Article
Climate Change

Innovations to advance sustainability behaviours

Date: 10/18/2019
Author: Janine Dermody, JinHyo Joseph Yun, Valentina Della Corte
Contributor: eb™ Research Team

Accelerated (manmade) climate change, and its accompanying waste and resource depletion are triggering an unprecedented serious human and ecological crisis. As a result, climate scientists are increasingly stressing the urgent need for human behaviours associated with consumption to significantly change before the planet reaches an ecological tipping point. Decades of research exploring how to advance sustainability behaviours are, however, having a limited effect. This is not surprising; changing behaviour is inherently difficult. Innovative research thinking is therefore needed to aid the progression of sustainability behaviours across all facets of the service industries.
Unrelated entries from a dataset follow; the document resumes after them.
Lemma inv_include paid0 v N cur h x :
  inv paid0 v N cur → n_txs N !! h = Some x → x_fate x = Pending → x_nonce x = n_next N →
  inv paid0 v (mkNode (<[h := fated Included x]> (n_txs N)) (n_next N + 1)) cur.
Proof.
  intros [Hs Hp Hr Ho Hpast Hh Hc] Hx Hf Hn. split; [|done|done|..]; cbn [n_txs n_next].
  - rewrite (live_units_insert h x), (cur_units_insert cur h x) by auto using weight_fated_included.
    rewrite weight_fated_included by done. lia.
  - intros k y [[<- <-]|[Hk Hy]]%lookup_insert_Some Hto Hfy Hcur; [|by eapply Ho].
    split; [done|]. destruct (Ho h x Hx Hto) as [E _]; congruence.
  - intros k y [[<- <-]|[Hk Hy]]%lookup_insert_Some Hfy; cbn; [lia|]. specialize (Hpast k y Hy Hfy). lia.
  - intros k y [[<- <-]|[Hk Hy]]%lookup_insert_Some Hto Hfy; [apply (Hh h x Hx Hto); congruence|by eapply Hh].
  - destruct (v_intent v); [|done]. apply intent_inv_fate; [done|lia|done].
Qed.

Lemma inv_reject paid0 v N cur h x :
  inv paid0 v N cur → n_txs N !! h = Some x → x_fate x = Pending →
  inv paid0 v (mkNode (<[h := fated Rejected x]> (n_txs N)) (n_next N)) cur.
Proof.
  intros [Hs Hp Hr Ho Hpast Hh Hc] Hx Hf. split; [|done|done|..]; cbn [n_txs n_next].
  - rewrite (live_units_insert h x), (weight_rejected (fated Rejected x)) by done.
    destruct (decide (cur = Some h)) as [->|Hcur].
    + cbn in *. rewrite mval_insert_eq, (weight_rejected (fated Rejected x)) by done. rewrite (mval_lookup _ _ _ x) in Hs by done. lia.
    + rewrite (weight_other x).
      * unfold cur_units in *. destruct cur as [k|]; [|lia]. cbn. rewrite mval_insert_ne by congruence. lia.
      * intros Hto. destruct (Ho h x Hx Hto) as [E _]; congruence.
  - intros k y [[<- <-]|[Hk Hy]]%lookup_insert_Some Hto Hfy Hcur; [done|by eapply Ho].
  - intros k y [[<- <-]|[Hk Hy]]%lookup_insert_Some Hfy; [done|by eapply Hpast].
  - intros k y [[<- <-]|[Hk Hy]]%lookup_insert_Some Hto Hfy; [done|by eapply Hh].
  - destruct (v_intent v); [|done]. apply intent_inv_fate; [done|lia|done].
Qed.

Lemma inv_new_other paid0 v N cur h x :
  inv paid0 v N cur → n_txs N !! h = None → x_to x ≠ A → x_fate x = Pending →
  inv paid0 v (mkNode (<[h := x]> (n_txs N)) (n_next N)) cur.
Proof.
  intros [Hs Hp Hr Ho Hpast Hh Hc] Hx Hto Hf.
  assert (Hne : ∀ k, cur = Some k → k ≠ h).
  { intros k -> ->. destruct (v_intent v) as [i|]; [|done]. destruct Hc as (_ & _ & _ & _ & _ & Hc).
    destruct (Hc h eq_refl) as (y & Hy & _). congruence. }
  split; [|done|done|..]; cbn [n_txs n_next].
  - rewrite live_units_new, (weight_other x) by done. unfold cur_units in *. destruct cur as [k|]; [|lia].
    cbn. rewrite mval_insert_ne by (intros ->; by eapply Hne). lia.
  - intros k y [[<- <-]|[Hk Hy]]%lookup_insert_Some Hty Hfy Hcur; [done|by eapply Ho].
  - intros k y [[<- <-]|[Hk Hy]]%lookup_insert_Some Hfy; [congruence|by eapply Hpast].
  - intros k y [[<- <-]|[Hk Hy]]%lookup_insert_Some Hty Hfy; [done|by eapply Hh].
  - destruct (v_intent v) as [i|]; [|done]. destruct Hc as (H1 & H2 & H3 & H4 & H5 & H6).
    do 5 (split; [done|]). intros k Hk. destruct (H6 k Hk) as (y & Hy & Hrest). exists y.
    cbn. rewrite lookup_insert_ne by (intros ->; by eapply Hne). done.
Qed.

Lemma inv_node_steps paid0 v N N' cur : inv paid0 v N cur → node_steps A N N' → inv paid0 v N' cur.
Proof.
  intros Hi Hr. induction Hr as [N|N N1 N2 H1 _ IH]; [done|]. apply IH. inversion H1; subst.
  - by apply inv_include.
  - by apply inv_reject.
  - by apply inv_new_other.
Qed.

(** A transfer the node has stays there; once it is included or rejected, it stays so. *)
Lemma node_steps_tx N N' h x : node_steps A N N' → n_txs N !! h = Some x →
  ∃ f, n_txs N' !! h = Some (fated f x) ∧ (x_fate x ≠ Pending → f = x_fate x).
Proof.
  intros Hr. revert x. induction Hr as [N|N N1 N2 H1 _ IH]; intros x Hx; [exists (x_fate x); by destruct x|].
  assert (Hkeep : n_txs N1 !! h = Some x ∨ x_fate x = Pending ∧ ∃ f, n_txs N1 !! h = Some (fated f x)).
  { inversion H1 as [? k y Hk Hp|? k y Hk Hp|? k y Hk Hto Hp]; subst; cbn [n_txs];
      (destruct (decide (k = h)) as [->|Hne]; [|left; by rewrite lookup_insert_ne]); try congruence;
      right; assert (y = x) as -> by congruence; (split; [done|]); eexists; by rewrite lookup_insert_eq. }
  destruct Hkeep as [Hk|[Hp [f Hk]]]; [by apply IH|]. destruct (IH _ Hk) as (g & Hg & _). exists g. by split.
Qed.
(* ===== verification/WorkerProps.v ===== *)
(** Further properties of the settler: what one turn may pay, what the resolver decides, and four
    places where the settler does not do what its comments promise. *)
From S2P Require Import Prelude Float64 GoText GoNum Params Json WorkerSettle WorkerStore WorkerExport WorkerRun WorkerSafe.

(** * Amounts *)

(** The units owed are what accrued above the baseline.  Without a counter reset the baseline is the watermark; after one it is the
    session anchor, and the first look at the new session (or one below the anchor) anchors it and owes nothing.  After a
    payment of part of it, storing the new watermark and the new anchor leaves exactly the rest owed. *)
Theorem accrual_delta_exact a s k :
  0 ≤ a → 0 ≤ s → 0 ≤ k →
  let d := ComputeAccrualDelta a s k in
  (s ≤ a → DeltaUnits d = a - s) ∧
  (a < s → 0 < k ≤ a → DeltaUnits d = a - k) ∧
  (a < s → k = 0 ∨ a < k → DeltaUnits d = 0 ∧ NeedAnchor d = true ∧ NewAnchorUnits d = a) ∧
  (∀ pay, 0 < pay ≤ DeltaUnits d →
    DeltaUnits (ComputeAccrualDelta a (s + pay) (next_anchor d pay)) = DeltaUnits d - pay).
Proof.
  intros Ha Hs Hk d. repeat split; intros; try (by apply delta_after_payment);
    subst d; unfold ComputeAccrualDelta; repeat (case_match; cbn); b2p; try lia;
    repeat (match goal with H : (_ || _)%bool = true |- _ => apply orb_true_iff in H as [?|?]; b2p end); try lia; try done.
Qed.

Lemma accrual_delta_exact_witness :
  DeltaUnits (ComputeAccrualDelta 40 100 10) = 30 ∧
  DeltaUnits (ComputeAccrualDelta 40 (100 + 12) (next_anchor (ComputeAccrualDelta 40 100 10) 12)) = 18.
Proof.
  destruct (accrual_delta_exact 40 100 10 ltac:(lia) ltac:(lia) ltac:(lia)) as (_ & H1 & _ & H2).
  split; [apply H1; lia|]. rewrite H2; [rewrite H1; lia|]. rewrite H1; lia.
Defined.

(** * What one turn may send *)

Lemma send_loop_length an nb nonce i k : (List.length (send_loop an nb nonce i k).2 ≤ S k)%nat.
Proof.
  revert nonce i. induction k as [|k IH]; intros nonce i; cbn [send_loop].
  - destruct (txResponseOK _); cbn; lia.
  - destruct (txResponseOK _); [cbn; lia|]. destruct (negb _); [cbn; lia|]. destruct (an_retry_nonce an i) as [n|]; [|cbn; lia].
    destruct (_ <? _); [cbn; lia|]. specialize (IH n (S i)). destruct (send_loop _ _ _ _ _) as [[o l] ns]. cbn in *. lia.
Qed.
This focus on services is particularly pertinent given developed western economies are inherently service orientated, and this orientation is growing rapidly in emerging economies too. The environmental and human impact of services production and consumption is thus predicted to match and possibly exceed that of the manufacturing industry, where much of the negative ecological and human harm has historically been attributed. The goal of this special issue is to offer a collection of distinctive yet interconnected research articles that offer innovative theory-led thinking to advance sustainability behaviours among organisations and consumers within the service industries. From their varied cultural, conceptual and methodological perspectives the authors explore, disassemble, reconstruct and reappraise the environmental, human, societal and economic building blocks of sustainability that are needed to enable organisations, communities, individuals and ecology to thrive into the future. They have no magic answers. No quick fixes. These articles, through their converging theories across the service industries, focus on the challenges ahead, and what is necessary to advance sustainability behaviours into the future.